Using logfile analysis you can check if Google spends too much time on low quality pages.
The solution for this issues is Crawl budget optimization.
If it's first time you heard this term, think of "Googlebot journey optimization" - the term I invented for the conference :)
There is another challenge for 2020.
It's JavaScript SEO.
JavaScript is extremely popular, but commonly, websites have JavaScript SEO issues.
If you are curious about JavaScript technology, commonly:
-pagination, internal linking, reviews, comnents are generated by JavaScript.
Also, sometimes main content is generated by JavaScript.
The problem is when Google struggles with rendering & indexing your JavasScript content.
In such a case Google ma not see your content, comments, navigation, links to related products.

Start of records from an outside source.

Definition record_view (r : BufferedRecord) : option View :=
  match payload r with
  | Deleted => Some (ViewDelete (record_key r) (ordering_value r))
  | BatchRef a i =>
      match batch_rows (pointee a) !! i with
      | Some row => Some (ViewData (schema (pointee a)) row (ordering_value r))
      | None => None
      end
  | Owned b => batch_view b (ordering_value r)
  end.

Definition view_schema (v : View) : option Schema := match v with ViewData s _ _ => Some s | ViewDelete _ _ => None end.

Lemma record_view_data r s row o : record_view r = Some (ViewData s row o) ->
  is_delete r = false /\ ordering_value r = o /\ exists b, get_record r = Some b /\ schema b = s /\ batch_rows b = [row].
Proof.
  unfold record_view, is_delete, get_record, batch_view. destruct (payload r) as [a i|b|]; cbn.
  - destruct (batch_rows _ !! i) as [row'|] eqn:E; intros [= <- <- <-]. split_and!; [done..|].
    eexists. split_and!; [done| |by apply slice_row_rows]. apply slice_row_schema.
  - destruct (batch_rows b) as [|row' [|]] eqn:E; intros [= <- <- <-]. split_and!; [done..|]. by exists b.
  - done.
Qed.

Lemma record_view_delete r k o : record_view r = Some (ViewDelete k o) ->
  is_delete r = true /\ record_key r = k /\ ordering_value r = o.
Proof.
  unfold record_view, is_delete, batch_view. destruct (payload r) as [a i|b|]; cbn.
  - by destruct (_ !! i).
  - by destruct (batch_rows b) as [|? [|]].
  - by intros [= <- <-].
Qed.

Lemma single_view r b s row : get_record r = Some b -> schema b = s -> batch_rows b = [row] ->
  batch_view b (ordering_value r) = Some (ViewData s row (ordering_value r)).
Proof. unfold batch_view. by intros _ <- ->. Qed.

(** The schemas the records have. *)
Context (universe : list Schema) (Huniverse : Z.of_nat (length universe) <= 2 ^ 32).

Definition stored (d : DiskMap) (id : Z) : option RecordBatch :=
  match db_get (db d) id with
  | Some (Some blob) => match decode_batch (schemas d) blob with Ok b => Some b | _ => None end
  | _ => None
  end.

Definition entry_view (d : DiskMap) (e : DiskEntry) : option View :=
  match loc e with
  | LocDelete k => Some (ViewDelete k (entry_ordering e))
  | LocData id i =>
      b ← stored d id; row ← batch_rows b !! Z.to_nat i; Some (ViewData (schema b) row (entry_ordering e))
  end.

Definition index_view (d : DiskMap) (k : string) : option View := index d !! k ≫= entry_view d.

Definition disk_view (d : DiskMap) (k : string) : option View :=
  match staging d !! k with Some r => record_view r | None => index_view d k end.

Definition entry_ok (d : DiskMap) (e : DiskEntry) : Prop :=
  match loc e with LocDelete _ => True | LocData id i => id < next_batch_id d /\ 0 <= i end /\ is_Some (entry_view d e).

Definition staged_ok (r : BufferedRecord) : Prop :=
  exists s row o, record_view r = Some (ViewData s row o) /\ s ∈ universe.

Record disk_wf (d : DiskMap) : Prop := {
  ok_len : disk_len d = Z.of_nat (size (dom (staging d) ∪ dom (index d) : gset string));
  ok_schemas : NoDup (schemas d) /\ schemas d ⊆ universe;
  ok_staging : map_Forall (fun _ r => staged_ok r) (staging d);
  ok_index : map_Forall (fun _ e => entry_ok d e) (index d);
  ok_cache : forall id b, (id, b) ∈ cache d -> id < next_batch_id d /\ stored d id = Some b
}.

(** Between operations a batch's worth of rows is not yet staged. *)
Definition disk_ok (d : DiskMap) : Prop := disk_wf d /\ Z.of_nat (size (staging d)) < SPILL_BATCH_ROWS.

(** What was stored stays. *)
Record extends (d d' : DiskMap) : Prop := {
  ext_next : next_batch_id d <= next_batch_id d';
  ext_stored : forall id b, id < next_batch_id d -> stored d id = Some b -> stored d' id = Some b
}.

#[local] Instance extends_preorder : PreOrder extends.
Proof.
  split.
  - intros d. by split.
  - intros d1 d2 d3 [H1 H2] [H3 H4]. split; [lia|]. intros id b Hi Hb. apply H4; [lia|]. by apply H2.
Qed.

Lemma entry_extends d d' e : extends d d' -> entry_ok d e -> entry_ok d' e /\ entry_view d' e = entry_view d e.
Proof.
  intros [Hn Hs] [Hl Hv]. unfold entry_ok. assert (entry_view d' e = entry_view d e) as ->; [|split; [|done]].
  - unfold entry_view in *. destruct (loc e) as [id i|]; [|done]. destruct Hl as [Hi _].
    destruct (stored d id) as [b|] eqn:E; [|by destruct Hv]. by rewrite (Hs id b Hi E).
  - split; [|done]. destruct (loc e); [|done]. lia.
Qed.
(** * Eviction *)
Record Victim := mkVictim { v_batch : Arc; v_bytes : Z; v_keys : list string; v_rows : list nat }.

Definition victim_of (vs : gmap nat Victim) (kr : string * BufferedRecord) : gmap nat Victim :=
  match payload kr.2 with
  | BatchRef batch row_idx =>
      let v := default (mkVictim batch (array_memory_size (pointee batch)) [] []) (vs !! as_ptr batch) in
      <[as_ptr batch := mkVictim (v_batch v) (v_bytes v) (v_keys v ++ [kr.1]) (v_rows v ++ [row_idx])]> vs
  | _ => vs
  end.

Definition victims (s : SpillMap) : gmap nat Victim := foldl victim_of ∅ (hash_iter (in_memory s)).

(** Largest first, then by address. *)
Definition victim_le (a b : nat * Victim) : Prop :=
  v_bytes b.2 < v_bytes a.2 \/ v_bytes a.2 = v_bytes b.2 /\ (a.1 <= b.1)%nat.

#[export] Instance victim_le_dec a b : Decision (victim_le a b).
Proof. unfold victim_le. apply _. Defined.

(** One entry of a compacted batch. *)
Definition repoint (victim compact : Arc) (s : SpillMap) (ik : nat * string) : SpillMap :=
  match in_memory s !! ik.2 with
  | Some r =>
      let s := set_in_memory (<[ik.2 := mkBuffered (record_key r) (BatchRef compact ik.1) (ordering_value r)]> (in_memory s)) s in
      set_account (add_ref compact (remove_ref_to victim (pinned s))) (owned_and_overhead s) s
  | None => s
  end.

Definition compact_victim_batch (victim : Arc) (keys : list string) (rows : list nat) : st SpillMap unit := fun s =>
  match map_err EReadFileSlice (interleave_record_batch [pointee victim] ((fun r => (O, r)) <$> rows)) with
  | Ok batch =>
      let '(compact, s) := spill_alloc batch s in
      (Ok tt, foldl (repoint victim compact) s (zip (seq 0 (length keys)) keys))
  | Err e => (Err e, s)
  | Panic => (Panic, s)
  end.

Definition take_spilled (st : list (string * BufferedRecord) * SpillMap) (key : string) : list (string * BufferedRecord) * SpillMap :=
  let '(spilled, s) := st in
  match in_memory s !! key with
  | Some r => (spilled ++ [(key, r)], account_removed key r (set_in_memory (delete key (in_memory s)) s))
  | None => (spilled, s)
  end.

Definition spill_victim_batch (keys : list string) : st SpillMap unit := fun s =>
  let '(spilled, s) := foldl take_spilled ([], s) keys in
  (let* _ := ensure_disk in
   let* _ := st_iter (fun kr => on_disk (disk_put kr.1 kr.2)) spilled in
   on_disk flush) s.

Definition evict_victim (v : Victim) : st SpillMap unit :=
  let num := num_rows (pointee (v_batch v)) in
  let live := Z.of_nat (length (v_keys v)) in
  let live_ratio := if num =? 0 then f64_1_0 else f64_div (u64_as_f64 live) (u64_as_f64 num) in
  if f64_lt live_ratio f64_0_5 then compact_victim_batch (v_batch v) (v_keys v) (v_rows v)
  else spill_victim_batch (v_keys v).

Fixpoint evict_loop (target : Z) (ordered : list (nat * Victim)) : st SpillMap unit :=
  match ordered with
  | [] => st_ret tt
  | (_, v) :: ordered => fun s =>
      if true_retained_bytes s <=? target then (Ok tt, s)
      else (let* _ := evict_victim v in evict_loop target ordered) s
  end.

Definition evict_source_batches_until (target : Z) : st SpillMap unit := fun s =>
  (let* _ := evict_loop target (merge_sort victim_le (map_to_list (victims s))) in st_modify track_peak) s.

Definition low_water (n : Z) : Z := f64_as_u64 (f64_mul (u64_as_f64 n) f64_0_8).

Definition enforce_peak_cap : st SpillMap unit := fun s =>
  match max_peak_in_memory_size s with
  | None => (Ok tt, s)
  | Some cap =>
      if true_retained_bytes s <=? cap then (Ok tt, s)
      else
        (let* _ := evict_source_batches_until (low_water cap) in
         let* s := st_get in
         if cap <? true_retained_bytes s then st_lift (Err EMemoryLimitExceeded) else st_ret tt) s
  end.

Definition enforce_memory_limits : st SpillMap unit := fun s =>
  (let* _ := if over_budget s then evict_source_batches_until (low_water (in_memory_allowance s)) else st_ret tt in
   enforce_peak_cap) s.

(** * Operations *)
Definition is_batch_ref (r : BufferedRecord) : bool := match payload r with BatchRef _ _ => true | _ => false end.

Definition grown (key : string) (value : BufferedRecord) : st SpillMap unit := fun s =>
  enforce_memory_limits (track_peak (set_in_memory (<[key := value]> (in_memory s)) (account_added key value s))).
(* ===== verification/SpillSpec.v ===== *)
(** The spillable map is a map, and its accounting is exact.

    On a working disk tier, whatever is compacted or spilled, the operations of
    [SpillMap] do what they do on a plain map from keys to records, up to the batch a
    row is held in and, once spilled, its record's key ([spillable_map_is_a_map]); the bytes it tracks are those its
    entries retain ([retained_bytes_exact]); and a peak cap is kept or its error
    returned ([peak_cap_kept]). *)
From Stdlib Require Import ZArith Ascii.
From stdpp Require Import base gmap sets list strings sorting numbers fin_maps fin_map_dom.
From S2P Require Import Prelude RustStr StorageReader RecordBatches LogFormat OrderingValues RecordMerger ArrowKernels RowSerde Float64 DiskMap SpillMap SpillKeys.
Local Open Scope st_scope.
Local Open Scope Z_scope.

(** * Accounting *)
Section accounting.
Context {AB : ArrowBatch} {AR : ArrowRows} {AK : ArrowKernels} {AM : ArrowMemory}.

Abbreviation Item := (string * BufferedRecord)%type.

Definition item_ptr (kr : Item) : option nat := match payload kr.2 with BatchRef a _ => Some (as_ptr a) | _ => None end.

Definition ref_count (ptr : nat) (l : list Item) : Z := Z.of_nat (length (filter (fun kr => item_ptr kr = Some ptr) l)).

Definition ptr_bytes (heap : list RecordBatch) (ptr : nat) : Z := default 0 (array_memory_size <$> heap !! ptr).

Definition item_bytes (kr : Item) : Z := entry_key_overhead_bytes kr.1 + owned_payload_bytes kr.2.

Definition items_bytes (l : list Item) : Z := foldr (fun kr n => item_bytes kr + n) 0 l.

Definition pins_bytes (m : gmap nat PinnedBatch) : Z := map_fold (fun _ pin n => batch_bytes pin + n) 0 m.

(** What the entries retain: every batch they refer to once, and what they own. *)
Definition retained_by (heap : list RecordBatch) (m : gmap string BufferedRecord) : Z :=
  let l := map_to_list m in
  foldr (fun ptr n => ptr_bytes heap ptr + n) 0 (remove_dups (omap item_ptr l)) + items_bytes l.

Record pins_ok (heap : list RecordBatch) (l : list Item) (p : PinnedBatches) : Prop := {
  pk_refs ptr : by_ptr p !! ptr = if ref_count ptr l =? 0 then None else Some (mkPin (ptr_bytes heap ptr) (ref_count ptr l));
  pk_total : pins_total_bytes p = pins_bytes (by_ptr p)
}.

(** Sizes small enough for the sums to fit. *)
Record sizes (S N : Z) : Prop := {
  sz_batch b : 0 <= array_memory_size b <= S;
  sz_fit : N * (3 * S + ENTRY_OVERHEAD_BYTES) <= u64_max
}.

Lemma ref_count_nonneg ptr l : 0 <= ref_count ptr l.
Proof. unfold ref_count. lia. Qed.

Lemma ref_count_cons ptr kr l :
  ref_count ptr (kr :: l) = (if decide (item_ptr kr = Some ptr) then 1 else 0) + ref_count ptr l.
Proof. unfold ref_count. rewrite filter_cons. destruct (decide _); cbn [length]; lia. Qed.

Lemma ref_count_zero ptr l : ref_count ptr l = 0 <-> ptr ∉ omap item_ptr l.
Proof.
  induction l as [|kr l IH]; [split; [intros _; apply not_elem_of_nil|done]|]. rewrite ref_count_cons. cbn [omap list_omap].
  pose proof (ref_count_nonneg ptr l). destruct (decide (item_ptr kr = Some ptr)) as [->|Hne].
  - split; [lia|]. intros []. by left.
  - destruct (item_ptr kr) as [q|]; [|done]. rewrite not_elem_of_cons. naive_solver lia.
Qed.

#[export] Instance ref_count_perm ptr : Proper ((≡ₚ) ==> eq) (ref_count ptr).
Proof. intros l l' H. unfold ref_count. by rewrite H. Qed.

#[export] Instance items_bytes_perm : Proper ((≡ₚ) ==> eq) items_bytes.
Proof. intros l l' H. unfold items_bytes. induction H; cbn; lia. Qed.

#[export] Instance pins_ok_perm heap : Proper ((≡ₚ) ==> eq ==> iff) (pins_ok heap).
Proof. intros l l' H p _ <-. split; intros [H1 H2]; (split; [|done]); intros ptr; rewrite H1, (ref_count_perm ptr _ _ H); reflexivity. Qed.

Lemma pins_bytes_insert ptr pin m : m !! ptr = None -> pins_bytes (<[ptr := pin]> m) = batch_bytes pin + pins_bytes m.
Proof. intros H. unfold pins_bytes. rewrite map_fold_insert_L; [done|intros; lia|done]. Qed.

Lemma pins_bytes_delete ptr pin m : m !! ptr = Some pin -> pins_bytes m = batch_bytes pin + pins_bytes (delete ptr m).
Proof. intros H. unfold pins_bytes. rewrite (map_fold_delete_L _ _ ptr pin m); [done|intros; lia|done]. Qed.

Lemma pins_bytes_nonneg (m : gmap nat PinnedBatch) : (forall ptr pin, m !! ptr = Some pin -> 0 <= batch_bytes pin) -> 0 <= pins_bytes m.
Proof.
  induction m as [|ptr pin m Hp IH] using map_ind; intros H; [done|]. rewrite pins_bytes_insert by done.
  assert (0 <= batch_bytes pin) by (apply (H ptr); apply lookup_insert_eq).
  assert (0 <= pins_bytes m); [|lia]. apply IH. intros q x Hq. apply (H q). rewrite lookup_insert_ne; [done|congruence].
Qed.

(** The pins of entries are those of the distinct batches, in any order. *)
Lemma pins_bytes_ptrs heap (ptrs : list nat) : forall m : gmap nat PinnedBatch, NoDup ptrs ->
  (forall ptr, ptr ∈ ptrs <-> is_Some (m !! ptr)) ->
  (forall ptr pin, m !! ptr = Some pin -> batch_bytes pin = ptr_bytes heap ptr) ->
  pins_bytes m = foldr (fun ptr n => ptr_bytes heap ptr + n) 0 ptrs.
Proof.
  induction ptrs as [|ptr ptrs IH]; intros m Hn Hin Hb.
  - assert (m = ∅) as ->; [|done]. apply map_empty. intros ptr. apply eq_None_not_Some. rewrite <- Hin. apply not_elem_of_nil.
  - apply list.NoDup_cons in Hn as [Hp Hn]. destruct (proj1 (Hin ptr)) as [pin Hpin]; [by left|].
    rewrite (pins_bytes_delete ptr pin m Hpin), (Hb ptr pin Hpin). cbn [foldr]. f_equal. apply IH; [done| |].
    + intros q. destruct (decide (q = ptr)) as [->|]; [rewrite lookup_delete_eq; split; [done|by intros []]|].
      rewrite lookup_delete_ne, <- Hin by done. rewrite elem_of_cons. naive_solver.
    + intros q x [_ Hq]%lookup_delete_Some. by apply Hb.
Qed.

Lemma pins_ok_ptrs heap l p : pins_ok heap l p ->
  pins_total_bytes p = foldr (fun ptr n => ptr_bytes heap ptr + n) 0 (remove_dups (omap item_ptr l)).
Proof.
  intros [H1 ->]. apply pins_bytes_ptrs; [apply NoDup_remove_dups| |].
  - intros ptr. rewrite elem_of_remove_dups, H1. pose proof (ref_count_zero ptr l).
    destruct (Z.eqb_spec (ref_count ptr l) 0); [split; [naive_solver|by intros []]|].
    split; [by eexists|]. intros _. destruct (decide (ptr ∈ omap item_ptr l)); naive_solver.
  - intros ptr pin. rewrite H1. destruct (_ =? _); [done|]. by intros [= <-].
Qed.

Lemma remove_dups_length {A} `{EqDecision A} (l : list A) : (length (remove_dups l) <= length l)%nat.
Proof. induction l as [|a l IH]; cbn; [done|]. case_decide; cbn; lia. Qed.

Lemma sizes_nonneg S N : sizes S N -> RecordBatch -> 0 <= S.
Proof. intros H b. pose proof (sz_batch _ _ H b). lia. Qed.

Lemma ptr_bytes_bound S N heap ptr : sizes S N -> 0 <= S -> 0 <= ptr_bytes heap ptr <= S.
Proof. intros H HS. unfold ptr_bytes. destruct (heap !! ptr); cbn; [apply H|lia]. Qed.

Lemma pins_total_bound S N heap l p : sizes S N -> 0 <= S -> pins_ok heap l p ->
  0 <= pins_total_bytes p <= Z.of_nat (length l) * S.
Proof.
  intros H HS Hp. rewrite (pins_ok_ptrs _ _ _ Hp).
  assert (length (remove_dups (omap item_ptr l)) <= length l)%nat.
  { etrans; [apply remove_dups_length|]. clear. induction l as [|kr l IH]; cbn; [done|]. destruct (item_ptr kr); cbn; lia. }
  revert H0. generalize (remove_dups (omap item_ptr l)). intros ptrs Hl.
  assert (0 <= foldr (fun ptr n => ptr_bytes heap ptr + n) 0 ptrs <= Z.of_nat (length ptrs) * S); [|nia].
  clear Hl. induction ptrs as [|ptr ptrs IH]; cbn [foldr length]; [lia|]. pose proof (ptr_bytes_bound S N heap ptr H HS). nia.
Qed.

Lemma pins_add_ref heap l p (a : Arc) kr S N : sizes S N -> 0 <= S -> pins_ok heap l p ->
  heap !! as_ptr a = Some (pointee a) -> item_ptr kr = Some (as_ptr a) -> Z.of_nat (length l) + 1 <= N ->
  pins_ok heap (kr :: l) (add_ref a p).
Proof.
  intros HS H0 Hp Ha Hkr Hl. pose proof (pins_total_bound S N heap l p HS H0 Hp) as Hb. destruct Hp as [H1 H2].
  pose proof (sz_fit _ _ HS). unfold ENTRY_OVERHEAD_BYTES in *. pose proof (ref_count_nonneg (as_ptr a) l).
  assert (Hpt : ptr_bytes heap (as_ptr a) = array_memory_size (pointee a)) by (unfold ptr_bytes; by rewrite Ha).
  pose proof (sz_batch _ _ HS (pointee a)).
  unfold add_ref. assert (Hx := H1 (as_ptr a)). destruct (Z.eqb_spec (ref_count (as_ptr a) l) 0) as [E|E]; rewrite Hx; split; cbn.
  - intros ptr. rewrite ref_count_cons, Hkr. destruct (decide (ptr = as_ptr a)) as [->|Hne].
    + rewrite lookup_insert_eq, decide_True, E, Hpt by done. done.
    + rewrite lookup_insert_ne by done. rewrite H1. rewrite decide_False by congruence. done.
  - rewrite pins_bytes_insert by done. cbn. unfold saturating_add. rewrite <- H2. nia.
  - intros ptr. rewrite ref_count_cons, Hkr. destruct (decide (ptr = as_ptr a)) as [->|Hne].
    + rewrite lookup_insert_eq, decide_True by done. destruct (Z.eqb_spec (1 + ref_count (as_ptr a) l) 0); [lia|]. do 2 f_equal. lia.
    + rewrite lookup_insert_ne by done. rewrite H1. rewrite decide_False by congruence. done.
  - rewrite H2. symmetry. rewrite <- insert_delete_eq, pins_bytes_insert by apply lookup_delete_eq. cbn.
    by rewrite (pins_bytes_delete _ _ _ Hx).
Qed.

Lemma pins_remove_ref heap l p ptr kr S N : sizes S N -> 0 <= S -> pins_ok heap (kr :: l) p -> item_ptr kr = Some ptr ->
  pins_ok heap l (remove_ref ptr p).
Proof.
  intros HS H0 [H1 H2] Hkr. assert (Hx := H1 ptr). rewrite ref_count_cons, decide_True in Hx by done.
  pose proof (ref_count_nonneg ptr l). destruct (Z.eqb_spec (1 + ref_count ptr l) 0) as [|_]; [lia|].
  unfold remove_ref. rewrite Hx. cbn [live_refs batch_bytes]. replace (1 + ref_count ptr l - 1) with (ref_count ptr l) by lia.
  destruct (Z.eqb_spec (ref_count ptr l) 0) as [E|E]; split; cbn.
  - intros q. destruct (decide (q = ptr)) as [->|]; [by rewrite lookup_delete_eq, E|].
    rewrite lookup_delete_ne, H1, ref_count_cons, Hkr, decide_False by congruence. done.
  - rewrite H2, (pins_bytes_delete _ _ _ Hx). cbn. unfold saturating_sub.
    assert (0 <= pins_bytes (delete ptr (by_ptr p))); [|lia].
    apply pins_bytes_nonneg. intros q x [_ Hq]%lookup_delete_Some. rewrite H1 in Hq. destruct (_ =? _); [done|].
    injection Hq as <-. cbn. by apply (ptr_bytes_bound S N).
  - intros q. destruct (decide (q = ptr)) as [->|].
    + rewrite lookup_insert_eq. destruct (Z.eqb_spec (ref_count ptr l) 0); [done|]. do 2 f_equal.
    + rewrite lookup_insert_ne, H1, ref_count_cons, Hkr, decide_False by congruence. done.
  - rewrite H2. symmetry. rewrite <- insert_delete_eq, pins_bytes_insert by apply lookup_delete_eq. cbn.
    by rewrite (pins_bytes_delete _ _ _ Hx).
Qed.

Lemma pins_other heap l p kr : item_ptr kr = None -> pins_ok heap (kr :: l) p <-> pins_ok heap l p.
Proof.
  intros Hkr. split; intros [H1 H2]; (split; [|done]); intros ptr; specialize (H1 ptr);
    rewrite ref_count_cons, Hkr, decide_False in *; done.
Qed.

Definition arc_in (heap : list RecordBatch) (r : BufferedRecord) : Prop :=
  match payload r with BatchRef a _ => heap !! as_ptr a = Some (pointee a) | _ => True end.

(** An entry added, and an entry removed. *)
Lemma pins_add heap l p k r S N : sizes S N -> 0 <= S -> pins_ok heap l p -> arc_in heap r -> Z.of_nat (length l) + 1 <= N ->
  pins_ok heap ((k, r) :: l) (match payload r with BatchRef a _ => add_ref a p | _ => p end).
Proof.
  intros HS H0 Hp Ha Hl. unfold arc_in in Ha. destruct (payload r) as [a i|b|] eqn:E.
  - eapply pins_add_ref; try done. unfold item_ptr. cbn. by rewrite E.
  - apply pins_other; [|done]. unfold item_ptr. cbn. by rewrite E.
  - apply pins_other; [|done]. unfold item_ptr. cbn. by rewrite E.
Qed.

Lemma pins_remove heap l p k r S N : sizes S N -> 0 <= S -> pins_ok heap ((k, r) :: l) p ->
  pins_ok heap l (match payload r with BatchRef a _ => remove_ref_to a p | _ => p end).
Proof.
  intros HS H0 Hp. destruct (payload r) as [a i|b|] eqn:E.
  - eapply pins_remove_ref; try done. unfold item_ptr. cbn. by rewrite E.
  - apply pins_other in Hp; [done|]. unfold item_ptr. cbn. by rewrite E.
  - apply pins_other in Hp; [done|]. unfold item_ptr. cbn. by rewrite E.
Qed.

Lemma pins_heap heap heap' l p : heap `prefix_of` heap' -> (forall kr, kr ∈ l -> arc_in heap kr.2) ->
  pins_ok heap l p -> pins_ok heap' l p.
Proof.
  intros [h ->] Hl [H1 H2]. split; [|done]. intros ptr. rewrite H1. pose proof (ref_count_zero ptr l) as Hz.
  destruct (Z.eqb_spec (ref_count ptr l) 0); [done|]. do 2 f_equal. unfold ptr_bytes.
  destruct (decide (ptr ∈ omap item_ptr l)) as [Hin|]; [|naive_solver].
  apply list_elem_of_omap in Hin as ([k r] & Hkr & Hp). specialize (Hl _ Hkr). unfold arc_in, item_ptr in *. cbn in *.
  destruct (payload r) as [a i| |]; [|done..]. injection Hp as <-. by rewrite (lookup_app_l_Some _ _ _ _ Hl), Hl.
Qed.

Lemma items_bytes_cons kr l : items_bytes (kr :: l) = item_bytes kr + items_bytes l.
Proof. done. Qed.

Definition short_key (S : Z) (k : string) : Prop := Z.of_nat (String.length k) <= S.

Based on my research, 80% of the most popular ecommerce stores in the USE use JavaScript to generate crucial content. (By crucial content I mean “the main content” or links to similar products.)
That’s the trend.
What if Google cannot see link to related products?
Many products cannot be discovered in Google -> no money.
Many products don’t get to high ranking -> no money.
What does it mean for you?
Google doesn’t index crucial content (main content) - a page may not rank high
How to check what content is generated by JavaScript?
Simply go to https://www.onely.com/tools/wwjd/ and type the URL of your website into the console.
Then, look at the screenshots that the tool generates and compare the two versions of your page - the one with JavaScript enabled & disabled.
Use Google Search Console frequently. Having this tool, you will see exactly why a page is not indexed.
Also, check Google Search Console's Coverage reports to see why certain groups of pages are not indexed.